Through the years, it wasn’t clear if ya didn’t understand what was happening or knew and hated me. Hearing yer acceptance makes me feel less guilty, I guess. We don’t have to talk about this again.”

But pregnancy may result. That’s something we can talk about and I can help y’all with,” Jamie assures.

“I’m surprised ya say we’re honoring him. But this talk was good, ’cause yer not mad at me for doing whatever. I don’t feel embarrassed around ya any more.”

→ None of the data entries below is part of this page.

(** * strava_login: the access-token lifecycle of app.js

    A shallow embedding of [src/app.js]: an Express gateway that keeps one
    OAuth token triple in the MySQL table [strava_auth] and forwards six
    routes to the Strava API with a bearer header.

    The asynchronous functions of the source are embedded in a small free
    monad [prog]: a program is a finite tree whose nodes are the effects the
    source performs (clock reads, logging, the response object, the MySQL
    pool, axios) and whose leaves are a returned value or a thrown error.
    One interpreter, [run], executes a request to completion against a
    [world] (the table and the trace of effects) and an [env] (how the
    outside answers during that request); a second one, [turn], executes a
    request from one [await] to the next, so that several requests can be
    interleaved over the same table. *)

From Stdlib Require Import ZArith List String Bool Lia.
Import ListNotations.

Local Open Scope string_scope.
Local Open Scope Z_scope.

(** ** Values *)

(** JSON-like JavaScript values: request bodies, upstream response bodies and
    the bodies sent to the client.  Numbers are modelled by integers. *)
#[local] Unset Elimination Schemes.
Inductive js_value : Type :=
| JUndefined
| JNull
| JBool (b : bool)
| JNum (n : Z)
| JStr (s : string)
| JArr (items : list js_value)
| JObj (fields : list (string * js_value)).
#[local] Set Elimination Schemes.

(** What the [expires_at] column (and the upstream's [expires_at] field) can
    hold, as the MySQL driver hands it to JavaScript: NULL, a number, a
    string, or a [Date] object whose time value is [None] when invalid.
    In the answer of the token endpoint [CNull] is a [null] or an absent
    [expires_at]: the driver writes NULL for either. *)
Inductive column_value : Type :=
| CNull
| CNum (n : Z)
| CStr (s : string)
| CDate (t : option Z).

(** A token as JavaScript holds it: text when it is there, [undefined]
    when the property is absent (a field the token endpoint did not send,
    [req.accessToken] before the middleware has assigned it), [null] for a
    JSON null or an SQL NULL. *)
Inductive js_text : Type :=
| Undefined
| Null
| Text (s : string).

(** [`${v}`]: the value spliced into a template literal. *)
Definition to_string (v : js_text) : string :=
  match v with
  | Undefined => "undefined"
  | Null => "null"
  | Text s => s
  end.

(** A token column holds text or NULL ([None]).  The driver hands NULL to
    JavaScript as [null], and writes NULL for a parameter that is
    [undefined] or [null]. *)
Definition of_column (c : option string) : js_text :=
  match c with
  | None => Null
  | Some s => Text s
  end.

Definition to_column (v : js_text) : option string :=
  match v with
  | Text s => Some s
  | _ => None
  end.

(** The exceptions that can occur: the [err] of [pool.getConnection], the
    [error] of [connection.query], a rejected axios promise (no response at
    all, or a response whose status is outside 2xx), and the [TypeError] of
    destructuring [undefined] or [null]. *)
Inductive js_error : Type :=
| PoolError (code : string)
| QueryError (code : string)
| AxiosError (status : option Z)
| TypeError (msg : string).

Fixpoint assoc (k : string) (fs : list (string * js_value)) : js_value :=
  match fs with
  | [] => JUndefined
  | (k', v) :: rest => if String.eqb k k' then v else assoc k rest
  end.

(** [v.k] for a value that is neither [undefined] nor [null]. *)
Definition prop (v : js_value) (k : string) : js_value :=
  match v with
  | JObj fs => assoc k fs
  | _ => JUndefined
  end.

(** [const { ... } = v] throws exactly when [v] is [undefined] or [null]. *)
Definition destructurable (v : js_value) : bool :=
  match v with
  | JUndefined | JNull => false
  | _ => true
  end.

(** ** The table strava_auth and the two statements the source issues *)

Record row : Type := {
  id : Z;
  access_token : option string;
  refresh_token : option string;
  expires_at : column_value
}.

(** [SelectAuth] is 'SELECT * FROM strava_auth WHERE id = 1';
    [UpdateAuth a r e] is 'UPDATE strava_auth SET access_token = ?,
    refresh_token = ?, expires_at = ? WHERE id = 1' with the parameters
    [[a, r, e]]. *)
Inductive sql : Type :=
| SelectAuth
| UpdateAuth (a r : js_text) (e : column_value).

(** The [results] of [connection.query]: the rows of a SELECT, or the
    packet that acknowledges an UPDATE. *)
Inductive query_results : Type :=
| RowData (rows : list row)
| OkPacket (affectedRows : nat).

Definition is_id1 (r : row) : bool := id r =? 1.

Definition set_triple (a rt : js_text) (e : column_value) (r : row) : row :=
  if is_id1 r
  then {| id := id r; access_token := to_column a;
          refresh_token := to_column rt; expires_at := e |}
  else r.

Definition exec_sql (q : sql) (tbl : list row) : list row * query_results :=
  match q with
  | SelectAuth => (tbl, RowData (filter is_id1 tbl))
  | UpdateAuth a rt e =>
      (map (set_triple a rt e) tbl, OkPacket (List.length (filter is_id1 tbl)))
  end.

(** [results[0]] *)
Definition first_row (results : query_results) : option row :=
  match results with
  | RowData rows => nth_error rows 0
  | OkPacket _ => None
  end.

(** ** Effects *)

Inductive method : Type := GET | POST | PUT.

(** The JSON object posted to the token endpoint. *)
Record token_request : Type := {
  client_id : string;
  client_secret : string;
  grant_type : string;
  rq_refresh_token : string
}.

(** [response.data] of the token endpoint, as far as the source reads it:
    the three properties it destructures, each of which may be absent. *)
Record token_response : Type := {
  rs_access_token : js_text;
  rs_refresh_token : js_text;
  rs_expires_at : column_value
}.

(** The effects of the source.  The last four are awaited (the function
    yields until the answer arrives); the others are synchronous.
    [PoolGetConnection] carries the statement the connection is obtained
    for, so that an environment can fail each acquisition on its own.
    The token endpoint answers with an error (no response, or a status
    outside 2xx) or with [response.data]: [None] when that is [null] or
    [undefined], and otherwise the properties it has. *)
Inductive io : Type -> Type :=
| DateNow : io Z
| ConsoleError (msg : string) (err : js_error) : io unit
| ResJson (status : Z) (body : js_value) : io unit
| ConnectionRelease : io unit
| PoolGetConnection (q : sql) : io (option js_error)
| ConnectionQuery (q : sql) : io (js_error + query_results)
| AxiosPostToken (url : string) (data : token_request)
    : io (js_error + option token_response)
| AxiosRequest (m : method) (url : string) (data : option js_value)
    (authorization : string) : io (js_error + js_value).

“Do me a favor, please. Be careful what y’all say to the pastor. If yer father lets y’all go, listen to the sermon, pray, and receive prayers. But don’t say anything that puts me or yer father in a bad light.”

Without uttering another word, Mattie concludes with a hug before walking to the bedroom she shares with two sisters.

Mattie and Joann converse…

Joann is eager to ask, “Well, what’d she say? Can we all go to church?

“We’re going to have to ease ya in. This Sunday, Bettye, Leland, and me can go and talk to the pastor. Next Sunday, we’ll all go,” says Mattie.

Looking dejected, Joann says, “Y’all planning to leave me behind… because I’m pregnant.”

Sitting next to her on the bed, Mattie places her arm around Joann and assures her, “Ya just dunno how much I love ya. I’m takin’ ya outta here even if I have to fight father! We just need to ease into this idea of going to church… so father won’t get suspicious.

“Why can’t Leland be the one that stays behind?” asks Joann.

“First, he’s gonna drive the wagon. Second, mother is afraid yer going out in public while yer showing will put father in a bad way. Over the next week, ya can sew a shawl that hides yer pregnancy. Cut apart empty burlap sacks from the feed meal and work in some ruffles or lace. It should be both pretty and warm. That’ll solve father’s objections for the following Sunday when we all leave,” Mattie assures.

This excites Joann and restores her confidence. In appreciation, she kisses Mattie, who returns the kiss, holding her tighter and longer than expected. Joann then begins sketching ideas.